The Purpose of Science

Discussion in 'Science & Society' started by Servant, Feb 27, 2001.

  1. Fraggle Rocker Staff Member

    Science is a system of scholarship (built around the scientific method) used to derive theories logically from empirical observations, which theories are then used to understand and predict the behavior of the natural universe. The fundamental principle of science is that the natural universe is a closed system whose behavior can indeed be understood and predicted by such means, i.e., that unobservable, illogical supernatural forces are not at work. Since the scientific method is recursive, this fundamental principle itself has been tested and peer-reviewed for around five hundred years and has never been falsified.
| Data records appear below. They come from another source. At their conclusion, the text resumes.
(** * QaAI legal assistant: retrieval, citation verification and the workflow graph

A shallow embedding of
  - [apps/api/rag/citations.py]    (text normalisation, Jaccard similarity,
                                    citation verification and its cache),
  - [apps/api/rag/vector_store.py] (search, hybrid search, text splitting),
  - [apps/api/rag/retrievers.py]   (citations built from retrieval matches),
  - [apps/api/agents/nodes.py]     (the seven workflow nodes),
  - [apps/api/agents/graph.py]     (the workflow graph and its streaming run).

Conventions of the embedding.
  - A Python [str] is a [string] of ASCII characters; the character classes
    of [re] and of [str.split]/[str.strip] are the ASCII ones.
  - A Python [float] is an exact rational ([Q]); equality of scores is [==].
  - A Python [set] of strings is a [gset string]; a [dict] with insertion
    order that matters is an association list, otherwise a [gmap].
  - An exception is a value: [Raised msg]. *)

From Stdlib Require Import Ascii QArith Qround Lqa.
From stdpp Require Import base gmap sets list strings pretty.

Open Scope string_scope.

(** ** Python helpers used by several source files *)

Module Py.

(** [min(a, b)] returns its first argument unless the second is smaller. *)
Definition min (a b : Q) : Q := if Qle_bool a b then a else b.

(** [max(a, b)] returns its first argument unless the second is greater. *)
Definition max (a b : Q) : Q := if Qle_bool b a then a else b.

(** [max(a, b, c)]. *)
Definition max3 (a b c : Q) : Q := max (max a b) c.

(** The integer nearest to [y], ties to the even one. *)
Definition round_half_even (y : Q) : Z :=
  let lo := Qfloor y in
  match (y - inject_Z lo ?= 1 # 2)%Q with
  | Lt => lo
  | Gt => (lo + 1)%Z
  | Eq => if Z.even lo then lo else (lo + 1)%Z
  end.

(** [round(x, 3)]: the nearest multiple of 1/1000, ties to the even one. *)
Definition round3 (x : Q) : Q :=
  (inject_Z (round_half_even (x * 1000)) / 1000)%Q.

(** Character classes of [str.isspace] / [\s], [str.lower], [\d], [\w]. *)
Definition is_space (c : ascii) : bool :=
  let n := nat_of_ascii c in
  ((9 <=? n) && (n <=? 13) || (28 <=? n) && (n <=? 32))%nat.

Definition is_upper (c : ascii) : bool :=
  let n := nat_of_ascii c in ((65 <=? n) && (n <=? 90))%nat.

Definition is_lower (c : ascii) : bool :=
  let n := nat_of_ascii c in ((97 <=? n) && (n <=? 122))%nat.

Definition is_digit (c : ascii) : bool :=
  let n := nat_of_ascii c in ((48 <=? n) && (n <=? 57))%nat.

Definition is_word (c : ascii) : bool :=
  is_lower c || is_upper c || is_digit c || (nat_of_ascii c =? 95)%nat.

Definition lower_char (c : ascii) : ascii :=
  if is_upper c then ascii_of_nat (nat_of_ascii c + 32)%nat else c.

(** [s.lower()] *)
Fixpoint lower (s : string) : string :=
  match s with
  | EmptyString => EmptyString
  | String c r => String (lower_char c) (lower r)
  end.

(** [s.lstrip()], [s.rstrip()], [s.strip()] *)
Fixpoint lstrip (s : string) : string :=
  match s with
  | EmptyString => EmptyString
  | String c r => if is_space c then lstrip r else s
  end.

Fixpoint rstrip (s : string) : string :=
  match s with
  | EmptyString => EmptyString
  | String c r =>
      match rstrip r with
      | EmptyString => if is_space c then EmptyString else String c EmptyString
      | r' => String c r'
      end
  end.

Definition strip (s : string) : string := rstrip (lstrip s).

(** [s.split()]: the maximal runs of non-whitespace characters.  [w] is the
    word being read. *)
Fixpoint split_from (w : string) (s : string) : list string :=
  match s with
  | EmptyString => match w with EmptyString => [] | _ => [w] end
  | String c r =>
      if is_space c
      then match w with
           | EmptyString => split_from EmptyString r
           | _ => w :: split_from EmptyString r
           end
      else split_from (w +:+ String c EmptyString) r
  end.

Definition split (s : string) : list string := split_from EmptyString s.

(** [sep.join(words)] *)
Fixpoint join (sep : string) (ws : list string) : string :=
  match ws with
  | [] => EmptyString
  | [w] => w
  | w :: rest => w +:+ sep +:+ join sep rest
  end.

(** [not xs] of a list. *)
Definition empty {A} (xs : list A) : bool :=
  match xs with [] => true | _ => false end.

(** [bool(s)] of a string. *)
Definition truthy (s : string) : bool :=
  match s with EmptyString => false | _ => true end.

(** [xs[lo:hi]] with Python's treatment of negative and out-of-range
    bounds. *)
Definition clamp_index (len i : Z) : Z :=
  if (i <? 0)%Z then Z.max 0 (i + len) else Z.min i len.

Definition slice {A} (xs : list A) (lo hi : Z) : list A :=
  let len := Z.of_nat (length xs) in
  let lo' := clamp_index len lo in
  let hi' := clamp_index len hi in
  take (Z.to_nat (hi' - lo')) (drop (Z.to_nat lo') xs).

(** [xs[:hi]] *)
Definition slice_to {A} (xs : list A) (hi : Z) : list A := slice xs 0 hi.

(** A call either returns a value or raises; [Raised msg] carries [str(e)]. *)
Inductive outcome (A : Type) :=
| Returned (a : A)
| Raised (msg : string).
Arguments Returned {A} a.
Arguments Raised {A} msg.

(** A [dict] whose iteration order is observed: the items in insertion
    order.  [d[k] = v] replaces the value of a present key where it stands
    and appends a new key at the end. *)
Definition dict (V : Type) : Type := list (string * V).

Fixpoint dict_get {V} (d : dict V) (k : string) : option V :=
  match d with
  | [] => None
  | (k', v) :: rest => if String.eqb k' k then Some v else dict_get rest k
  end.

Fixpoint dict_set {V} (d : dict V) (k : string) (v : V) : dict V :=
  match d with
  | [] => [(k, v)]
  | (k', v') :: rest =>
      if String.eqb k' k then (k', v) :: rest else (k', v') :: dict_set rest k v
  end.

(** [xs.sort(key=..., reverse=True)]: a stable sort into descending key
  order.  [insert_desc x l] puts [x] in front of the first element whose
  key is not greater than its own, so equal keys keep their order. *)
Section Sort.
Context {A : Type} (key : A -> Q).

Fixpoint insert_desc (x : A) (l : list A) : list A :=
  match l with
  | [] => [x]
  | y :: ys =>
      if Qle_bool (key y) (key x) then x :: y :: ys
      else y :: insert_desc x ys
  end.

Fixpoint sort_desc (l : list A) : list A :=
  match l with
  | [] => []
  | x :: xs => insert_desc x (sort_desc xs)
  end.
    The purpose of science is more specific: to find out how the universe behaves in order to predict how it will behave, especially in two contexts.
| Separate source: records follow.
Lemma cache_entry_formats_witness :
  ∃ ss st' x x',
    Serial.process_ndvi default_config healthy_world cold_state
    = (Done (), ss) ∧
    Threaded.process_ndvi default_config healthy_world cold_state
    = (Done (), st') ∧
    gee_cache ss !! cache_key healthy_world 2020 la_cell = Some (of_opt x) ∧
    gee_cache st' !! cache_key healthy_world 2020 la_cell
    = Some (PDict [(NDVI_COL default_config, x')]) ∧
    Threaded.batch healthy_world
      (Threaded.ndvi_pipeline default_config healthy_world) 2020
      (0%nat, [la_cell]) ss
    = (Stop (Uncaught AttributeError), ss).
Proof.
  destruct (cache_entry_formats_differ default_config healthy_world cold_state
              2020 la_cell) as (Hs & _ & Ht & Hread).
  destruct Ht as (Ht & _); [by intros l | by intros l |].
  eassert (Serial.process_ndvi default_config healthy_world cold_state
           = (Done (), _)) as Hrs by (vm_compute; reflexivity).
  eassert (Threaded.process_ndvi default_config healthy_world cold_state
           = (Done (), _)) as Hrt by (vm_compute; reflexivity).
  destruct (Hs (cold_point_uncached GEE) _ Hrs) as (vs & Hvs & [x ->]).
  destruct (Ht (cold_point_uncached GEE) _ Hrt) as (vt & Hvt & [x' ->]).
  eexists _, _, x, x'. split; [exact Hrs|]. split; [exact Hrt|].
  split; [exact Hvs|]. split; [exact Hvt|].
  destruct (Hread (of_opt x) _ (ex_intro _ x eq_refl) Hvs) as [_ Hbatch].
  by apply Hbatch.
Defined.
    • Predicting how it will react to things we do.
    • Predicting how it will treat us in general, so that we can better prepare for the consequences.
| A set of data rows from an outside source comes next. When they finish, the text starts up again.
(** [for a in l: body(a)]; [continue] is [ret tt] in the body. *)
Fixpoint for_each {A} (l : list A) (body : A -> run unit) : run unit :=
  match l with
  | [] => ret tt
  | a :: l' => bind (body a) (fun _ => for_each l' body)
  end.

Fixpoint enumerate {A} (start : Z) (l : list A) : list (Z * A) :=
  match l with
  | [] => []
  | a :: l' => (start, a) :: enumerate (start + 1) l'
  end.

(** ** The croppers *)

Module Pipeline.
Import PyStr.

Definition box : Type :=
  (Float64.float * Float64.float * Float64.float * Float64.float)%type.

Definition clamped : Type := (pynum * pynum * pynum * pynum)%type.

(** Lines 85-94 and 124-133, up to the calls of [int]: the margins, and
    the four coordinates expanded and clamped to the page. *)
Definition expand_clamp (orig_w orig_h : Z)
    (margin_x_ratio margin_y_ratio : Float64.float) (b : box) : clamped :=
  let '(x1, y1, x2, y2) := b in
  let width := (x2 - x1)%f64 in
  let height := (y2 - y1)%f64 in
  let margin_x := (margin_x_ratio * width)%f64 in
  let margin_y := (margin_y_ratio * height)%f64 in
  (py_max (PyInt 0) (PyFloat (x1 - margin_x)%f64),
   py_max (PyInt 0) (PyFloat (y1 - margin_y)%f64),
   py_min (PyInt orig_w) (PyFloat (x2 + margin_x)%f64),
   py_min (PyInt orig_h) (PyFloat (y2 + margin_y)%f64)).

(** The four calls of [int], in the order of the source. *)
Definition truncate (c : clamped) : result rect :=
  let '(cx1, cy1, cx2, cy2) := c in
  (new_x1 <- py_int cx1 ;;
   new_y1 <- py_int cy1 ;;
   new_x2 <- py_int cx2 ;;
   new_y2 <- py_int cy2 ;;
   Ok (new_x1, new_y1, new_x2, new_y2))%result.

(** The test of lines 96 and 135. *)
Definition degenerate (r : rect) : bool :=
  let '(new_x1, new_y1, new_x2, new_y2) := r in
  (new_x2 <=? new_x1) || (new_y2 <=? new_y1).

(** Lines 80-83: the box in the coordinates of the page render. *)
Definition scale_box (scale_x scale_y : Float64.float) (b : box) : box :=
  let '(x1, y1, x2, y2) := b in
  ((x1 * scale_x)%f64, (y1 * scale_y)%f64,
   (x2 * scale_x)%f64, (y2 * scale_y)%f64).

(** *** Document mode *)

Record page_data : Type := { page : Z; bboxes : list box }.

Definition page_tag (page_num : Z) : string :=
  ("_" ++ str_of_Z (page_num - 1) ++ "_")%string.

(** The test of line 63. *)
Definition page_matches (page_num : Z) (fname : string) : bool :=
  contains (page_tag page_num) fname
  || endswith fname (page_tag page_num ++ "layout.png")%string.

Definition document_box_name (doc_key : string) (page_num idx : Z) : string :=
  (doc_key ++ "_page_" ++ str_of_Z page_num
     ++ "_box_" ++ str_of_Z (idx + 1) ++ ".png")%string.

Section Document.
(** [convert_from_path(pdf_path, dpi)], [os.listdir(layout_image_dir)]
    and [Image.open] on a file of that directory. *)
Variable original_images : list image.
Variable listing : list string.
Variable open_layout : string -> image.
Variables margin_x_ratio margin_y_ratio : Float64.float.

Definition layout_images : list string :=
  filter (fun f => endswith f "_layout.png") listing.

(** Lines 62-65. *)
Definition match_layout (page_num : Z) : option string :=
  find (page_matches page_num) layout_images.

(** Lines 78-103: the body of the loop over the boxes of a page. *)
Definition crop_page_box (doc_key : string) (page_num : Z)
    (original_img : image) (scale_x scale_y : Float64.float)
    (ib : Z * box) : run unit :=
  let '(idx, b) := ib in
  (r <- lift (truncate
                (expand_clamp (width original_img) (height original_img)
                   margin_x_ratio margin_y_ratio
                   (scale_box scale_x scale_y b))) ;;
   if degenerate r then ret tt
   else emit (Saved (document_box_name doc_key page_num idx)
                original_img r))%run.

(** Lines 57-103: the body of the loop over the pages. *)
Definition crop_page (doc_key : string) (pd : page_data) : run unit :=
  let page_num := page pd in
  (original_img <- lift (py_index original_images (page_num - 1)) ;;
   match match_layout page_num with
   | None => emit (LayoutNotFound (page_num - 1))
   | Some matched_layout_file =>
       let layout_img := open_layout matched_layout_file in
       scale_x <- lift (py_truediv (width original_img) (width layout_img)) ;;
       scale_y <- lift (py_truediv (height original_img) (height layout_img)) ;;
       for_each (enumerate 0 (bboxes pd))
         (crop_page_box doc_key page_num original_img scale_x scale_y)
   end)%run.

(** [layout_data] is the parsed JSON object, as its items in order. *)
Definition crop_clean_segments_with_margin
    (layout_data : list (string * list page_data)) : run unit :=
  if negb (Nat.eqb (List.length layout_data) 1) then
    raise (ValueError "Expected one document in JSON.")
  else
    (doc <- lift (py_index layout_data 0) ;;
     let '(doc_key, page_data_list) := doc in
     for_each page_data_list (crop_page doc_key))%run.
End Document.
    The "pleasure" of scholarship is not to be demeaned. Nonetheless increasing the food supply, curing disease, maintaining contact with distant loved ones, making education, literature, art and music more widely available, developing protection against the ravages of nature, and a host of other more practical and tangible products of science are "pleasures" that are probably higher on most people's list of science's important purposes, as manifested through engineering and other disciplines.